This easy light weeknight dinner is also a perfect summer meal. Serve this with a fresh salad/ rice/ potatoes on the side for a complete meal. Well, it looks like Fish piccata, but the sauce doesn’t have any cream or parmesan cheese in it. if you are looking for an alternative to chicken, tilapia is also protein-rich, loaded with Omega-3, and low on calories. These are sold in fillets. While buying look for large fillets that are firm to touch. Fresh fish doesn’t have a strong fishy/ foul smell.

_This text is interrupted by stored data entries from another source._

(** Every statement line comes from the record of one of the rows. *)
Lemma parse_lines_In (loc : string) (d : column_map)
  (acct : option BankAccount) :
  forall (records : list (list Cell)) (ls : list StatementLine),
    parse_lines loc d acct records = inr ls ->
    forall sl, In sl ls ->
      exists line, In line records /\ parse_record loc d acct line = inr sl.
Proof.
  induction records as [| line records IH]; intros ls H sl Hin; simpl in H.
  - injection H as <-. destruct Hin.
  - destruct line as [| cell line].
    + destruct (IH ls H sl Hin) as (l & Hl & Hp). exists l. split; auto.
      now right.
    + bind_inv H. bind_inv H. bind_inv H. injection H as <-.
      destruct Hin as [<- | Hin].
      * exists (cell :: line). split; [now left | exact Ha].
      * destruct (IH _ Ha1 sl Hin) as (l & Hl & Hp). exists l. split; auto.
        now right.
Qed.

Lemma parse_account (p : BBVAParser) (st : Statement) :
  parse p = inr st ->
  account_id st = parser_account_id p
  /\ forall sl, In sl (lines st) -> bank_account_to sl = bank_account_of p.
Proof.
  unfold parse. intros H. bind_inv H. rename a into st0.
  pose proof (recalculate_balance_account _ _ H) as Hacc.
  apply recalculate_balance_keeps in H. destruct H as (Hlines & _ & _).
  assert (Hid : account_id st0 = parser_account_id p).
  { unfold parse_statement in Ha.
    destruct (locate_header _ _) as [[r c] |]; [| discriminate].
    destruct (negb _); [discriminate |].
    destruct (negb _); [discriminate |].
    destruct (negb _); [discriminate |].
    bind_inv Ha. destruct (split_records _ _ _); [| discriminate].
    bind_inv Ha. now injection Ha as <-. }
  split; [congruence |].
  intros sl Hin. rewrite Hlines in Hin.
  apply parse_statement_inv in Ha.
  destruct Ha as (r & c & records & _ & _ & _ & _ & _ & _ & Hpl & _).
  destruct (parse_lines_In _ _ _ _ _ Hpl sl Hin) as (line & _ & Hrec).
  apply parse_record_inv in Hrec.
  destruct Hrec as (? & ? & ? & ? & ? & ? & ? & ? & _ & _ & _ & _ & _ & _
                    & _ & _ & _ & _ & _ & _ & Hacct).
  exact Hacct.
Qed.

End AccountFacts.

(** X2: the plugin builds the parser with the language "es" and the
    account "bbva-personal" unless the settings name others; the language
    has to be "es" or "it".  A statement parsed with it carries that
    account, and every transaction points to the bank account with bank
    id MICSITM1XXX and that account id. *)
Theorem get_parser_settings :
  forall (RT : Runtime) (settings : list (string * string)) (ws : Worksheet)
         (p : BBVAParser),
    get_parser settings ws = inr p ->
    let language := settings_get settings "language" "es" in
    let account := settings_get settings "default_account" "bbva-personal" in
    (language = "es" \/ language = "it")
    /\ p = mk_BBVAParser language (table_of FIELD_MAPPINGS language) account ws
    /\ forall st, parse p = inr st ->
         account_id st = account
         /\ forall sl, In sl (lines st) ->
              bank_account_to sl
              = Some (mk_BankAccount "MICSITM1XXX" account "CHECKING").
Proof.
  intros RT settings ws p H language account.
  apply BBVAParser_init_inv in H. destruct H as [Hloc ->].
  split; [exact Hloc |]. split; [reflexivity |].
  intros st Hparse. apply parse_account in Hparse. exact Hparse.
Qed.

Lemma get_parser_settings_witness :
  exists p st,
    get_parser [("default_account", "cuenta-1")] (_ws blank_row_doc) = inr p
    /\ locale p = "es"
    /\ parse (RT := Reference.runtime) p = inr st
    /\ account_id st = "cuenta-1".
Proof.
  eexists. eexists.
  split; [reflexivity |]. split; [reflexivity |].
  split; [vm_compute; reflexivity |].
  apply (proj2 (proj2 (get_parser_settings Reference.runtime
                         [("default_account", "cuenta-1")]
                         (_ws blank_row_doc) _ eq_refl)) _).
  vm_compute. reflexivity.
Defined.

(** ** The column map *)

Lemma Field_eqb_eq (a b : Field) : Field_eqb a b = true <-> a = b.
Proof.
  destruct a, b; simpl; split; congruence.
Qed.

Lemma Field_eqb_refl (a : Field) : Field_eqb a a = true.
Proof.
  now apply Field_eqb_eq.
Qed.

Lemma Field_eqb_neq (a b : Field) : a <> b -> Field_eqb a b = false.
Proof.
  intros H. destruct (Field_eqb a b) eqn:E; [| reflexivity].
  apply Field_eqb_eq in E. contradiction.
Qed.

Lemma eq_str_iff (v : pyval) (t : string) : eq_str v t = true <-> v = VStr t.
Proof.
  destruct v; simpl; try (split; [discriminate | congruence]).
  rewrite String.eqb_eq. split; congruence.
Qed.

Lemma dict_lookup_set_same (d : column_map) (k : Field) (v : nat) :
  dict_lookup (dict_set d k v) k = Some v.
Proof.
  unfold dict_lookup.
  induction d as [| [k' v'] d IH]; simpl.
  - now rewrite Field_eqb_refl.
  - destruct (Field_eqb k' k) eqn:E; simpl; rewrite E; [reflexivity | exact IH].
Qed.

Lemma dict_lookup_set_other (d : column_map) (k k' : Field) (v : nat) :
  k <> k' -> dict_lookup (dict_set d k v) k' = dict_lookup d k'.
Proof.
  intros Hne. unfold dict_lookup.
  induction d as [| [k0 v0] d IH]; simpl.
  - now rewrite (Field_eqb_neq k k' Hne).
  - destruct (Field_eqb k0 k) eqn:E; simpl.
    + apply Field_eqb_eq in E. subst k0.
      now rewrite (Field_eqb_neq k k' Hne).
    + destruct (Field_eqb k0 k'); [reflexivity |].
      destruct (find _ (dict_set d k v)), (find _ d); congruence.
Qed.

(** The loop of [parse] that fills [_fields_to_row], from any starting
    dictionary: a field gets the offset of the first cell that holds its
    header text, and keeps what it had when there is no such cell. *)
Lemma map_fields_fold (cells : list Cell) (start_column : nat) (f : Field) :
  forall (fs : list (Field * string)) (d0 : column_map),
    NoDup (map fst fs) ->
    dict_lookup
      (fold_left
         (fun d fd =>
            match find (fun cell => eq_str (value cell) (snd fd)) cells with
            | Some cell => dict_set d (fst fd) (col_idx cell - start_column - 1)
            | None => d
            end)
         fs d0) f
    = match find (fun fd => Field_eqb (fst fd) f) fs with
      | Some fd =>
          match find (fun cell => eq_str (value cell) (snd fd)) cells with
          | Some cell => Some (col_idx cell - start_column - 1)
          | None => dict_lookup d0 f
          end
      | None => dict_lookup d0 f
      end.
Proof.
  induction fs as [| [g t] fs IH]; intros d0 Hnd; simpl.
  - reflexivity.
  - inversion Hnd as [| ? ? Hnotin Hnd']; subst.
    rewrite (IH _ Hnd').
    destruct (Field_eqb g f) eqn:E.
    + apply Field_eqb_eq in E. subst g.
      assert (Hnone : find (fun fd => Field_eqb (fst fd) f) fs = None).
      { apply find_none_iff. intros [g' t'] Hin. simpl.
        apply Field_eqb_neq. intros ->. apply Hnotin.
        apply in_map_iff. now exists (f, t'). }
      rewrite Hnone. cbn [fst snd].
      destruct (find (fun cell => eq_str (value cell) t) cells);
        [apply dict_lookup_set_same | reflexivity].
    + assert (Hkeep :
        dict_lookup
          match find (fun cell => eq_str (value cell) t) cells with
          | Some cell => dict_set d0 g (col_idx cell - start_column - 1)
          | None => d0
          end f = dict_lookup d0 f).
      { destruct (find (fun cell => eq_str (value cell) t) cells);
          [| reflexivity].
        apply dict_lookup_set_other. intros ->.
        now rewrite Field_eqb_refl in E. }
      cbn [fst snd]. rewrite Hkeep. reflexivity.
Qed.

Lemma find_field (fs : list (Field * string)) (f : Field) (t : string) :
  NoDup (map fst fs) -> In (f, t) fs ->
  find (fun fd => Field_eqb (fst fd) f) fs = Some (f, t).
Proof.
  induction fs as [| [g u] fs IH]; intros Hnd Hin; simpl.
  - destruct Hin.
  - inversion Hnd as [| ? ? Hnotin Hnd']; subst.
    destruct Hin as [E | Hin].
    + injection E as -> ->. now rewrite Field_eqb_refl.
    + rewrite Field_eqb_neq; [now apply IH |].
      intros ->. apply Hnotin. apply in_map_iff. now exists (f, t).
Qed.

Lemma map_fields_lookup (fs : list (Field * string)) (cells : list Cell)
  (start_column : nat) (f : Field) (t : string) :
  NoDup (map fst fs) -> In (f, t) fs ->
  dict_lookup (map_fields fs cells start_column) f
  = match find (fun cell => eq_str (value cell) t) cells with
    | Some cell => Some (col_idx cell - start_column - 1)
    | None => None
    end.
Proof.
  intros Hnd Hin. unfold map_fields.
  rewrite (map_fields_fold cells start_column f fs [] Hnd).
  now rewrite (find_field fs f t Hnd Hin).
Qed.

(** The cells of a row from the start column onward, by their columns. *)
Lemma line_contents_columns (ws : Worksheet) (c r : nat) :
  line_contents ws c r
  = map (cell_at ws r) (seq (1 + c) (max_column ws - c)).
Proof.
  unfold line_contents, ws_getitem, row_cells.
  rewrite skipn_map, skipn_seq. f_equal. f_equal. lia.
Qed.

Lemma find_map_seq_Some {A} (P : A -> bool) (f : nat -> A) :
  forall (m a : nat) (x : A),
    find P (map f (seq a m)) = Some x ->
    exists k, k < m /\ x = f (a + k) /\ P (f (a + k)) = true
              /\ forall j, j < k -> P (f (a + j)) = false.
Proof.
  induction m as [| m IH]; intros a x H; simpl in H.
  - discriminate.
  - destruct (P (f a)) eqn:E.
    + injection H as <-. exists 0. rewrite Nat.add_0_r.
      split; [lia |]. split; [reflexivity |]. split; [exact E |].
      intros j Hj. lia.
    + destruct (IH (S a) x H) as (k & Hk & Hx & HP & Hbefore).
      exists (S k). replace (a + S k) with (S a + k) by lia.
      split; [lia |]. split; [exact Hx |]. split; [exact HP |].
      intros [| j] Hj.
      * now rewrite Nat.add_0_r.
      * replace (a + S j) with (S a + j) by lia. apply Hbefore. lia.
Qed.

Lemma find_map_seq_None {A} (P : A -> bool) (f : nat -> A) (m a : nat) :
  find P (map f (seq a m)) = None ->
  forall k, k < m -> P (f (a + k)) = false.
Proof.
  intros H k Hk. apply (find_none _ _ H).
  apply in_map_iff. exists (a + k). split; [reflexivity |].
  apply in_seq. lia.
Qed.

(** What the column map holds for a field listed with the header text
    [t], for a header row [r] read from the start column [c]. *)
Lemma column_map_lookup_spec (p : BBVAParser) (r c : nat) (f : Field)
  (t : string) :
  NoDup (map fst (fields p)) -> In (f, t) (fields p) ->
  match dict_lookup (column_map_of p r c) f with
  | Some k =>
      c + 1 + k <= max_column (_ws p)
      /\ value (cell_at (_ws p) r (c + 1 + k)) = VStr t
      /\ forall j, j < k -> value (cell_at (_ws p) r (c + 1 + j)) <> VStr t
  | None =>
      forall j, c < j <= max_column (_ws p) ->
                value (cell_at (_ws p) r j) <> VStr t
  end.
Proof.
  intros Hnd Hin. unfold column_map_of.
  fold (line_contents (_ws p) c r).
  rewrite (map_fields_lookup _ _ _ f t Hnd Hin), line_contents_columns.
  destruct (find _ _) as [cell |] eqn:Hfind.
  - apply find_map_seq_Some in Hfind.
    destruct Hfind as (k & Hk & -> & HP & Hbefore).
    change (col_idx (cell_at (_ws p) r (1 + c + k))) with (1 + c + k).
    replace (1 + c + k - c - 1) with k by lia.
    replace (c + 1 + k) with (1 + c + k) by lia.
    split; [lia |]. split; [now apply eq_str_iff |].
    intros j Hj Hv. specialize (Hbefore j Hj).
    replace (c + 1 + j) with (1 + c + j) in Hv by lia.
    apply eq_str_iff in Hv. congruence.
  - intros j Hj Hv.
    pose proof (find_map_seq_None _ _ _ _ Hfind (j - (1 + c))) as Hn.
    replace (1 + c + (j - (1 + c))) with j in Hn by lia.
    apply eq_str_iff in Hv. rewrite Hv in Hn.
    assert (false = true) by (rewrite <- Hn; [reflexivity | lia]).
    discriminate.
Qed.

Lemma get_field_record_column (ws : Worksheet) (d : column_map) (c i k : nat)
  (f : Field) :
  dict_lookup d f = Some k -> c + 1 + k <= max_column ws ->
  get_field_record d (line_contents ws c i) f
  = inr (value (cell_at ws i (c + 1 + k))).
Proof.
  intros Hk Hle. unfold get_field_record. rewrite Hk.
  rewrite line_contents_columns, nth_error_map, nth_error_seq.
  destruct (Nat.ltb_spec k (max_column ws - c)); [| lia].
  replace (1 + c + k) with (c + 1 + k) by lia. reflexivity.
Qed.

Tilapia – Fresh or frozen anything will do. You can either use Tilapia fillets or loins. Loins are the thickest part of the fish fillets. Flour – Flour for dredging the fillets. It creates a thin crust on the fish, which also helps in soaking up the sauce. salt and pepper – To season the flour. Olive oil – to fry the coated tilapia fillets. Dill leaves – Dill leaves somehow sit perfectly with the rest of the flavors in this recipe. Parsley can also be used.
Lemon juice in the sauce cuts down the butter and brings balance. Fresh lemon juice is always preferred. White wine adds a depth of flavour to the sauce (no, you can’t smell the alcohol).

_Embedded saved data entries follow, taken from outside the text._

(** * Verification model of the SMTP submission worker (workers/smtp.js)

    A shallow embedding of the parts of the worker that decide which
    account owns a submitted message, how the message pipeline rewrites
    headers, how the end-of-data handler reacts, how the shared disabled
    command list is reconciled on connect, how SMTP authentication
    resolves the account, how the request/response bridge with the parent
    thread correlates calls and responses, and how the Bull dashboard
    router (unnamed/part_000) rewrites request paths. *)

From stdpp Require Import base gmap strings list fin_maps pretty.
From Stdlib Require Import ZArith Ascii.

Local Open Scope list_scope.

(* ------------------------------------------------------------------ *)
(** ** JavaScript values used by the worker *)

(** A JS [Error] object together with the extra properties the worker
    assigns to it ([err.code], [err.statusCode], [err.responseCode]). *)
Record Error := mkError {
  err_message : string;
  err_code : option string;
  err_statusCode : option Z;
  err_responseCode : option Z
}.

Definition new_Error (msg : string) : Error := mkError msg None None None.

(** Truthiness of an optional string property ([undefined] and [""] are
    falsy). *)
Definition str_truthy (v : option string) : bool :=
  match v with
  | Some s => negb (String.eqb s "")
  | None => false
  end.

(** The value itself when it is truthy. *)
Definition truthy_str (v : option string) : option string :=
  if str_truthy v then v else None.

Definition nat_truthy (v : option nat) : option nat :=
  match v with
  | Some (S n) => Some (S n)
  | _ => None
  end.

Definition Z_truthy (v : option Z) : bool :=
  match v with
  | Some z => negb (Z.eqb z 0)
  | None => false
  end.

(* ------------------------------------------------------------------ *)
(** ** Message pipeline: Splitter -> HeadersRewriter -> Joiner *)

(** A header line as mailsplit keeps it: the lower-cased key, the value
    [getFirst] extracts, and the raw line that the joiner writes back. *)
Record HeaderLine := mkHeaderLine {
  hl_key : string;
  hl_value : string;
  hl_line : string
}.

(** A message as the splitter hands it on: the header block followed by
    the body chunks.  Body chunks are passed through untouched by every
    stage, so their type is left open; [chunk_length] is [chunk.length]. *)
Record Message (Chunk : Type) := mkMessage {
  msg_headers : list HeaderLine;
  msg_body : list Chunk
}.
Arguments mkMessage {Chunk}.
Arguments msg_headers {Chunk}.
Arguments msg_body {Chunk}.

(** mailsplit [Headers.getFirst(key)]: value of the first line with that
    key, [''] when there is none. *)
Fixpoint getFirst (lines : list HeaderLine) (key : string) : string :=
  match lines with
  | [] => ""
  | l :: rest => if String.eqb (hl_key l) key then hl_value l else getFirst rest key
  end.

(** mailsplit [Headers.remove(key)]: drops every line with that key. *)
Definition headers_remove (lines : list HeaderLine) (key : string) : list HeaderLine :=
  List.filter (fun l => negb (String.eqb (hl_key l) key)) lines.

(** The out-of-band metadata object [meta] of [processMessage]. *)
Record MessageMeta := mkMeta { requestedAccount : option string }.

Definition empty_meta : MessageMeta := mkMeta None.

(** The callback given to [HeadersRewriter] in [processMessage]
    (lines 129-135): read the first [x-ee-account] value, remove the
    header, and record the value in [meta] when it is truthy. *)
Definition rewrite_headers (headers : list HeaderLine) (meta : MessageMeta)
  : list HeaderLine * MessageMeta :=
  let requested := getFirst headers "x-ee-account" in
  let headers' := headers_remove headers "x-ee-account" in
  if str_truthy (Some requested) then (headers', mkMeta (Some requested))
  else (headers', meta).

(** Modelled from the spec: [HeadersRewriter] (lib/headers-rewriter, not
    part of src/).  Per the spec it hands the header block to the callback
    and forwards the (possibly modified) header block, and every other
    part unchanged, to the next stage. *)
Definition HeadersRewriter {Chunk}
    (cb : list HeaderLine -> MessageMeta -> list HeaderLine * MessageMeta)
    (m : Message Chunk) (meta : MessageMeta) : Message Chunk * MessageMeta :=
  let '(hs, meta') := cb (msg_headers m) meta in
  (mkMessage hs (msg_body m), meta').

(** A readable stream object as far as [onData] looks at it: the message
    it yields and its own [sizeExceeded] property ([None] when the object
    has no such property, as a fresh mailsplit [Joiner]). *)
Record Stream (Chunk : Type) := mkStream {
  st_message : Message Chunk;
  st_sizeExceeded : option bool
}.
Arguments mkStream {Chunk}.
Arguments st_message {Chunk}.
Arguments st_sizeExceeded {Chunk}.

(** [processMessage(stream, session, meta)] (lines 124-141):
    [stream.pipe(splitter).pipe(headersRewriter).pipe(joiner)] evaluates
    to the [joiner] object, a new [Joiner] that yields the reassembled
    message and carries no [sizeExceeded] property. *)
Definition processMessage {Chunk} (stream : Stream Chunk) (meta : MessageMeta)
  : Stream Chunk * MessageMeta :=
  let '(m', meta') := HeadersRewriter rewrite_headers (st_message stream) meta in
  (mkStream m' None, meta').

(* ------------------------------------------------------------------ *)
(** ** Account resolution: checkAccountData *)

(** An [Account] handle; only the account id matters here (the [redis],
    [call] and [secret] capabilities are carried along opaquely). *)
Record Account := mkAccount {
  acc_account : string;
  acc_secret : option string
}.

(** Outcome of [accountObject.loadAccountData()] (external). *)
Inductive LoadOutcome :=
  | LoadThrows (e : Error)
  | LoadReturns (data : option string).

(** Outcome of an awaited promise: fulfilled or rejected. *)
Inductive Result (A : Type) :=
  | Ok (a : A)
  | Err (e : Error).
Arguments Ok {A}.
Arguments Err {A}.

(** The external collaborators [checkAccountData] awaits. *)
Record Env := mkEnv {
  env_getSecret : Result (option string);
  env_load : string -> LoadOutcome
}.

(** The session object: its identity (the key of the [WeakMap]) and the
    [eeAuthEnabled] flag stamped by [onConnect]. *)
Record Session := mkSession {
  sess_id : nat;
  eeAuthEnabled : bool;
  sess_from : string;
  sess_to : list string
}.

(** [ACCOUNT_CACHE]: the WeakMap from sessions to account handles. *)
Abbreviation AccountCache := (gmap nat Account).

Inductive LogEntry :=
  | LogInfo (msg account : string)
  | LogError (msg account : string) (e : Error).

Definition err_no_sender : Error :=
  mkError "Sender account ID not provided, can not send mail" None None (Some 451%Z).

Definition err_failed_load : Error :=
  mkError "Failed to load account" None None (Some 451%Z).

(** Lines 164-176, after [accountObject] has been determined. *)
Definition check_tail (session : Session) (meta : MessageMeta)
    (accountObject : option Account) : Result Account :=
  if negb (eeAuthEnabled session) && negb (str_truthy (requestedAccount meta))
     && negb (bool_decide (is_Some accountObject))
  then Err err_no_sender
  else match accountObject with
       | None => Err err_failed_load
       | Some a => Ok a
       end.

(** [checkAccountData(session, messageMeta)] (lines 143-177), threading
    the cache and the log.  [await getSecret()] rejecting makes the whole
    function reject with that error. *)
Definition checkAccountData (env : Env) (cache : AccountCache)
    (session : Session) (meta : MessageMeta)
  : AccountCache * list LogEntry * Result Account :=
  match (if eeAuthEnabled session then None else truthy_str (requestedAccount meta)) with
  | Some req =>
    match env_getSecret env with
    | Err e => (cache, [], Err e)
    | Ok secret =>
      let accountObject := mkAccount req secret in
      let '(cache', logs) :=
        match env_load env req with
        | LoadReturns (Some _) =>
            (<[sess_id session := accountObject]> cache,
             [LogInfo "Resolved requested account" req])
        | LoadReturns None => (cache, [])
        | LoadThrows e => (cache, [LogError "Failed resolving requested account" req e])
        end in
      (cache', logs, check_tail session meta (Some accountObject))
    end
  | None => (cache, [], check_tail session meta (cache !! sess_id session))
  end.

Now coming to capers, these are small berries that are tangy, briny, and salty. Adds a pop of freshness. Usually added to pasta, sauces, and salads. Capers are widely used in Mediterranean cuisine. You can find capers in small jars in grocery stores near olive bottles.
This lemon caper sauce can be served with any kind of fish, on pan-fried chicken, or seafood. Can be made a couple of days ahead and stored in the refrigerator. Heat it gently before serving.
To thin down the sauce a bit along with lemon juice add a couple of tablespoons of chicken stock to the pan.
If you would like to add some starch then roasted potatoes, plain rice, or flavored rice like this Garlic butter rice will also pair. I would also love some crusty bread on the side to mop up all the delicious sauce.